The limitations of batch distillations are naturally circumvented in continuous distillation as shown in fig.2 which is a typical fractionating unit comprising of ratification &stripping sections.

Here feed is continuously fed to the column with the withdrawal of top & bottom products. The process takes care on its own by simply maintaining the flow rates of feed & Utilities.

However when more than two products are desired as in case of multicomponent systems additional columns are required as each column is capable of giving two products only.

That is to say, for a multicomponent system only one product is obtained in relatively pure form from each column.

The other product containing the remaining components is fed to a subsequent column where again one product is obtained in relatively pure form.

The addition of columns continue till the system becomes binary & both components are separated in the final column.

An important principle to be emphasized is that a total n-1 fractionators are required for complete separation of system of n components.
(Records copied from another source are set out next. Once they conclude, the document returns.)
Lemma in_list_true (x : string) l : (x ∈? l)%bool = true ↔ x ∈ l.
Proof.
  rewrite existsb_exists. split.
  - intros (y & Hy & ->%String.eqb_eq). by apply list_elem_of_In.
  - intros Hx. exists x. split; [by apply list_elem_of_In | apply String.eqb_refl].
Qed.

Lemma sql_eq_true {A} `{EqDecision A} (x : option A) y : sql_eq x y = true ↔ x = Some y.
Proof. apply bool_decide_eq_true. Qed.

Lemma not_null_true {A} (x : option A) : not_null x = true ↔ is_Some x.
Proof. unfold not_null. rewrite bool_decide_eq_true. by rewrite not_eq_None_Some. Qed.

Lemma is_null_true {A} (x : option A) : is_null x = true ↔ x = None.
Proof. unfold is_null, not_null. destruct x; cbn; naive_solver. Qed.

(** ** Rows of a table

    A table is a [gmap] from the primary key to the row. The three helpers are
    the statement forms of the generated queries: an UPDATE addressed by the
    primary key, an UPDATE of every row that satisfies a condition, and the
    number of rows it changed. *)
Section tables.
Context {K : Type} `{Countable K} {A : Type}.
Implicit Types (m : gmap K A) (k : K).

Definition update_pk m k (where_ : A → bool) (set : A → A) : gmap K A * Z :=
  match m !! k with
  | Some r => if where_ r then (<[k := set r]> m, 1) else (m, 0)
  | None => (m, 0)
  end.

Definition update_where m (where_ : A → bool) (set : A → A) : gmap K A * Z :=
  ((λ r, if where_ r then set r else r) <$> m,
   Z.of_nat (size (filter (λ kr, where_ kr.2 = true) m))).

Definition exists_row m (where_ : A → bool) : bool :=
  existsb (λ kr, where_ kr.2) (map_to_list m).

Lemma exists_row_true m where_ :
  exists_row m where_ = true ↔ ∃ k r, m !! k = Some r ∧ where_ r = true.
Proof.
  unfold exists_row. rewrite existsb_exists. split.
  - intros ([k r] & Hin & Hw). exists k, r. split; [|done].
    by apply elem_of_map_to_list, list_elem_of_In.
  - intros (k & r & Hk & Hw). exists (k, r). split; [|done].
    by apply list_elem_of_In, elem_of_map_to_list.
Qed.

Lemma exists_row_false m where_ :
  exists_row m where_ = false ↔ ∀ k r, m !! k = Some r → where_ r = false.
Proof.
  rewrite <-not_true_iff_false, exists_row_true. split.
  - intros Hn k r Hk. destruct (where_ r) eqn:E; [|done]. exfalso; eauto.
  - intros Hn (k & r & Hk & Hw). rewrite (Hn k r Hk) in Hw. done.
Qed.

Lemma update_pk_one m k where_ set m' :
  update_pk m k where_ set = (m', 1) →
  ∃ r, m !! k = Some r ∧ where_ r = true ∧ m' = <[k := set r]> m.
Proof. unfold update_pk. repeat case_match; naive_solver. Qed.

Lemma update_pk_cases m k where_ set :
  (∃ r, m !! k = Some r ∧ where_ r = true ∧
        update_pk m k where_ set = (<[k := set r]> m, 1)) ∨
  (update_pk m k where_ set = (m, 0) ∧ ∀ r, m !! k = Some r → where_ r = false).
Proof. unfold update_pk. repeat case_match; naive_solver. Qed.

Lemma lookup_update_where m where_ set k :
  (update_where m where_ set).1 !! k =
  (λ r, if where_ r then set r else r) <$> m !! k.
Proof. apply lookup_fmap. Qed.

(** A CHECK on every row, and a (partial) UNIQUE index on an expression. *)
Definition forall_rows m (check : A → bool) : bool :=
  forallb (λ kr, check kr.2) (map_to_list m).

Definition unique_on {B} `{EqDecision B} (f : A → option B) m : bool :=
  forallb (λ p, forallb (λ q, bool_decide (p.1 = q.1) || negb (sql_eq2 (f p.2) (f q.2)))
    (map_to_list m)) (map_to_list m).

Lemma forall_rows_true m check :
  forall_rows m check = true ↔ ∀ k r, m !! k = Some r → check r = true.
Proof.
  unfold forall_rows. rewrite forallb_forall. split.
  - intros Hall k r Hk. apply (Hall (k, r)).
    by apply list_elem_of_In, elem_of_map_to_list.
  - intros Hall [k r] Hin. apply (Hall k).
    by apply elem_of_map_to_list, list_elem_of_In.
Qed.

Lemma unique_on_true {B} `{EqDecision B} (f : A → option B) m :
  unique_on f m = true ↔
  ∀ k1 k2 r1 r2 b, m !! k1 = Some r1 → m !! k2 = Some r2 →
    f r1 = Some b → f r2 = Some b → k1 = k2.
Proof.
  unfold unique_on. setoid_rewrite forallb_forall. setoid_rewrite forallb_forall. split.
  - intros Hall k1 k2 r1 r2 b H1 H2 Hf1 Hf2.
    specialize (Hall (k1, r1)). cbn in Hall.
    specialize (Hall (proj1 (list_elem_of_In _ _) (proj2 (elem_of_map_to_list _ _ _) H1))
      (k2, r2) (proj1 (list_elem_of_In _ _) (proj2 (elem_of_map_to_list _ _ _) H2))).
    cbn in Hall. apply orb_true_iff in Hall as [Hk|Hn].
    + by apply bool_decide_eq_true in Hk.
    + exfalso. rewrite Hf1, Hf2 in Hn. unfold sql_eq2, sql_eq in Hn.
      by rewrite bool_decide_true in Hn.
  - intros Hu [k1 r1] H1%list_elem_of_In%elem_of_map_to_list
      [k2 r2] H2%list_elem_of_In%elem_of_map_to_list. cbn.
    destruct (bool_decide_reflect (k1 = k2)) as [->|Hne]; [done|]. cbn.
    unfold sql_eq2, sql_eq. destruct (f r2) as [b|] eqn:E2; [|done].
    rewrite bool_decide_false; [done|]. intros E1. apply Hne. eauto.
Qed.

(** Every row is stored under its own key. *)
Definition keyed (f : A → K) m : bool :=
  forallb (λ kr, bool_decide (f kr.2 = kr.1)) (map_to_list m).

Lemma keyed_true f m : keyed f m = true ↔ ∀ k r, m !! k = Some r → f r = k.
Proof.
  unfold keyed. rewrite forallb_forall. split.
  - intros Hall k r Hk. specialize (Hall (k, r)). rewrite bool_decide_eq_true in Hall.
    by apply Hall, list_elem_of_In, elem_of_map_to_list.
  - intros Hall [k r] Hin. apply bool_decide_eq_true, Hall.
    by apply elem_of_map_to_list, list_elem_of_In.
Qed.

Lemma forall_rows_insert m check k r :
  forall_rows m check = true → check r = true → forall_rows (<[k := r]> m) check = true.
Proof.
  rewrite !forall_rows_true. intros Hm Hr k' r' Hk'.
  destruct (decide (k = k')) as [->|]; simplify_map_eq; eauto.
Qed.

(** Rewriting one row keeps a unique index when its new key is absent from
    the index, or present in no other row. *)
Lemma unique_on_insert {B} `{EqDecision B} (f : A → option B) m k r :
  unique_on f m = true →
  (∀ b k' r', f r = Some b → k' ≠ k → m !! k' = Some r' → f r' ≠ Some b) →
  unique_on f (<[k := r]> m) = true.
Proof.
  rewrite !unique_on_true. intros Hm Hr k1 k2 r1 r2 b H1 H2 Hf1 Hf2.
  destruct (decide (k1 = k)) as [->|]; destruct (decide (k2 = k)) as [->|];
    simplify_map_eq; [done|exfalso; eapply Hr; eauto..|eauto].
Qed.
End tables.

(** ** Lists *)

Lemma existsb_perm {A} (f : A → bool) (l k : list A) : l ≡ₚ k → existsb f l = existsb f k.
Proof.
  intros H. apply eq_true_iff_eq. rewrite !existsb_exists. setoid_rewrite <-list_elem_of_In.
  by setoid_rewrite H.
Qed.

Lemma omap_fmap_total {A B} (f : A → option B) (g : A → B) (l : list A) :
  (∀ x, x ∈ l → f x = Some (g x)) → omap f l = g <$> l.
Proof.
  induction l as [|x l IH]; intros H; [done|]. cbn [omap list_omap].
  rewrite (H x) by left. cbn. f_equal. apply IH. intros y Hy. apply H. by right.
Qed.

Lemma filter_ext_in {A} (P Q : A → Prop) `{!∀ x, Decision (P x), !∀ x, Decision (Q x)} (l : list A) :
  (∀ x, x ∈ l → P x ↔ Q x) → filter P l = filter Q l.
Proof.
  induction l as [|x l IH]; intros Hl; [done|]. rewrite !filter_cons.
  rewrite IH by (intros y Hy; apply Hl; by right). assert (x ∈ x :: l) as Hx by left.
  specialize (Hl x Hx). repeat case_decide; tauto.
Qed.

Section filter.
Context {A : Type} (P : A → Prop) {Pdec : ∀ x, Decision (P x)}.
Implicit Types (l : list A).

Lemma last_filter_snoc l x :
  last (filter P (l ++ [x])) = if decide (P x) then Some x else last (filter P l).
Proof.
  rewrite filter_app, filter_cons, filter_nil. destruct (decide (P x)).
  - by rewrite last_snoc.
  - by rewrite app_nil_r.
Qed.

Lemma filter_none l : (∀ x, x ∈ l → ¬ P x) → filter P l = [].
Proof.
  intros H. destruct (filter P l) as [|x k] eqn:E; [done|].
  assert (x ∈ filter P l) as Hx by (rewrite E; left). apply list_elem_of_filter in Hx. naive_solver.
Qed.

Lemma last_filter_in l : is_Some (last (filter P l)) ↔ ∃ x, x ∈ l ∧ P x.
Proof.
  rewrite last_is_Some. split.
  - intros Hne. destruct (filter P l) as [|x k] eqn:E; [done|]. exists x.
    assert (x ∈ filter P l) as Hx by (rewrite E; left). apply list_elem_of_filter in Hx. naive_solver.
  - intros (x & Hx & HP) E. assert (x ∈ filter P l) as Hin by (by apply list_elem_of_filter).
    rewrite E in Hin. by apply not_elem_of_nil in Hin.
Qed.

(** [j] is the index of the last element of [l] with the property. *)
Definition last_at l (j : nat) : Prop :=
  (∃ x, l !! j = Some x ∧ P x) ∧ ∀ k y, (j < k)%nat → l !! k = Some y → ¬ P y.

Lemma last_at_unique l i j : last_at l i → last_at l j → i = j.
Proof.
  intros [(x & Hx & HPx) Hi] [(y & Hy & HPy) Hj].
  destruct (Nat.lt_trichotomy i j) as [H|[H|H]]; [|done|]; naive_solver.
Qed.

Lemma last_filter_at l x :
  last (filter P l) = Some x → ∃ j, l !! j = Some x ∧ P x ∧ last_at l j.
Proof.
  induction l as [|y l IH] using rev_ind; [done|]. rewrite last_filter_snoc.
  destruct (decide (P y)) as [Hy|Hy].
  - intros [= <-]. exists (length l). assert ((l ++ [y]) !! length l = Some y) as Hl.
    { by rewrite lookup_app_r, Nat.sub_diag by lia. }
    split_and!; [done|done|]. split; [by exists y|]. intros k z Hk Hz.
    apply lookup_lt_Some in Hz. rewrite length_app in Hz. cbn in Hz. lia.
  - intros H. destruct (IH H) as (j & Hj & HPx & _ & Hlast). exists j.
    assert ((l ++ [y]) !! j = Some x) as Hj' by (by apply lookup_app_l_Some).
    split_and!; [done|done|]. split; [by exists x|]. intros k z Hk Hz.
    apply lookup_app_Some in Hz as [Hz|[Hle Hz]]; [by eapply Hlast|].
    apply list_lookup_singleton_Some in Hz as [_ <-]. done.
Qed.

(** A filter that keeps exactly the element at [i]. *)
Lemma filter_at l i : (∀ j x, l !! j = Some x → P x ↔ j = i) → filter P l = option_list (l !! i).
Proof.
  revert i. induction l as [|y l IH]; intros i H; [done|]. rewrite filter_cons.
  destruct i as [|i].
  - rewrite decide_True by (by apply (H 0%nat)). cbn. f_equal. apply filter_none.
    intros x Hx. apply list_elem_of_lookup in Hx as [j Hj]. intros HP.
    by apply (H (S j)) in HP.
  - rewrite decide_False by (intros HP; by apply (H 0%nat) in HP).
    cbn [lookup list_lookup]. apply IH. intros j x Hj. specialize (H (S j) x Hj). naive_solver.
Qed.
End filter.

(** ** ORDER BY: insertion sort by an executable order *)
Section sort_by.
Context {A : Type} (le : A → A → bool).

Fixpoint insert_by (x : A) (l : list A) : list A :=
  match l with
  | [] => [x]
  | y :: ys => if le x y then x :: l else y :: insert_by x ys
  end.

Definition sort_by (l : list A) : list A := foldr insert_by [] l.

Lemma insert_by_perm x l : insert_by x l ≡ₚ x :: l.
Proof.
  induction l as [|y l IH]; cbn; [done|].
  destruct (le x y); [done|]. rewrite IH. apply Permutation_swap.
Qed.

Lemma sort_by_perm l : sort_by l ≡ₚ l.
Proof.
  induction l as [|x l IH]; cbn; [done|]. by rewrite insert_by_perm, IH.
Qed.

Lemma elem_of_sort_by x l : x ∈ sort_by l ↔ x ∈ l.
Proof. by rewrite sort_by_perm. Qed.

Hypothesis le_total : ∀ x y, le x y = false → le y x = true.
Hypothesis le_trans : ∀ x y z, le x y = true → le y z = true → le x z = true.

Lemma insert_by_sorted x l :
  StronglySorted (λ a b, le a b = true) l →
  StronglySorted (λ a b, le a b = true) (insert_by x l).
Proof.
  induction 1 as [|y l Hl IH Hy]; cbn.
  { repeat constructor. }
  destruct (le x y) eqn:E.
  - constructor; [by constructor|]. constructor; [done|].
    eapply Forall_impl; [exact Hy|]. cbn. eauto.
  - constructor; [done|]. rewrite insert_by_perm. constructor; [by apply le_total|done].
Qed.

Lemma sort_by_sorted l : StronglySorted (λ a b, le a b = true) (sort_by l).
Proof. induction l; cbn; [constructor|by apply insert_by_sorted]. Qed.

(** The head of an ordered selection is below every selected row. *)
Lemma sort_by_head l x ys y :
  sort_by l = x :: ys → y ∈ l → y = x ∨ le x y = true.
Proof.
  intros Hs Hy. rewrite <-elem_of_sort_by, Hs in Hy.
  apply elem_of_cons in Hy as [->|Hy]; [by left|right].
  pose proof (sort_by_sorted l) as Hst. rewrite Hs in Hst.
  apply StronglySorted_inv in Hst as [_ Hf]. rewrite Forall_forall in Hf. auto.
Qed.
End sort_by.

(** Sorting does not depend on the order of its input, and gives the list that
    is sorted already. *)
Lemma sort_by_unique {A} (le : A → A → bool) (l k : list A) :
  (∀ x y, le x y = false → le y x = true) → (∀ x y z, le x y = true → le y z = true → le x z = true) →
  (∀ x y, x ∈ k → y ∈ k → le x y = true → le y x = true → x = y) →
  StronglySorted (λ a b, le a b = true) k → l ≡ₚ k → sort_by le l = k.
Proof.
  intros Htotal Htrans Hanti Hk Hl. assert (sort_by le l ≡ₚ k) as Hp by by rewrite sort_by_perm.
  apply (StronglySorted_unique_strong (λ a b, le a b = true)); [|by apply sort_by_sorted|exact Hk|exact Hp].
  intros x y Hx Hy. apply Hanti; [by rewrite <-Hp|done].
Qed.

Lemma sort_by_perm_eq {A} (le : A → A → bool) (l l' : list A) :
  (∀ x y, le x y = false → le y x = true) → (∀ x y z, le x y = true → le y z = true → le x z = true) →
  (∀ x y, le x y = true → le y x = true → x = y) →
  l ≡ₚ l' → sort_by le l = sort_by le l'.
Proof.
  intros Htotal Htrans Hanti Hp. apply sort_by_unique; [done..|intros x y _ _; apply Hanti| |].
  - by apply sort_by_sorted.
  - by rewrite sort_by_perm.
Qed.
Which of the two products in a column is to be obtained in relatively pure form depends on relative volatility of each component in the feed stock. For example consider a ternary solution consisting of a components A, B & C whose relative volatilities are in that order (A most volatile).

In order to obtain three substances in substantially pure form either of the schemes shown in fig-3 may be used.

Which of the two schemes would be used depends on the relative difficulties of separation in each method and the choice calls for finer considerations of principles of distillation. However scheme (b) is usually preferred since it requires one vaporization of substance A.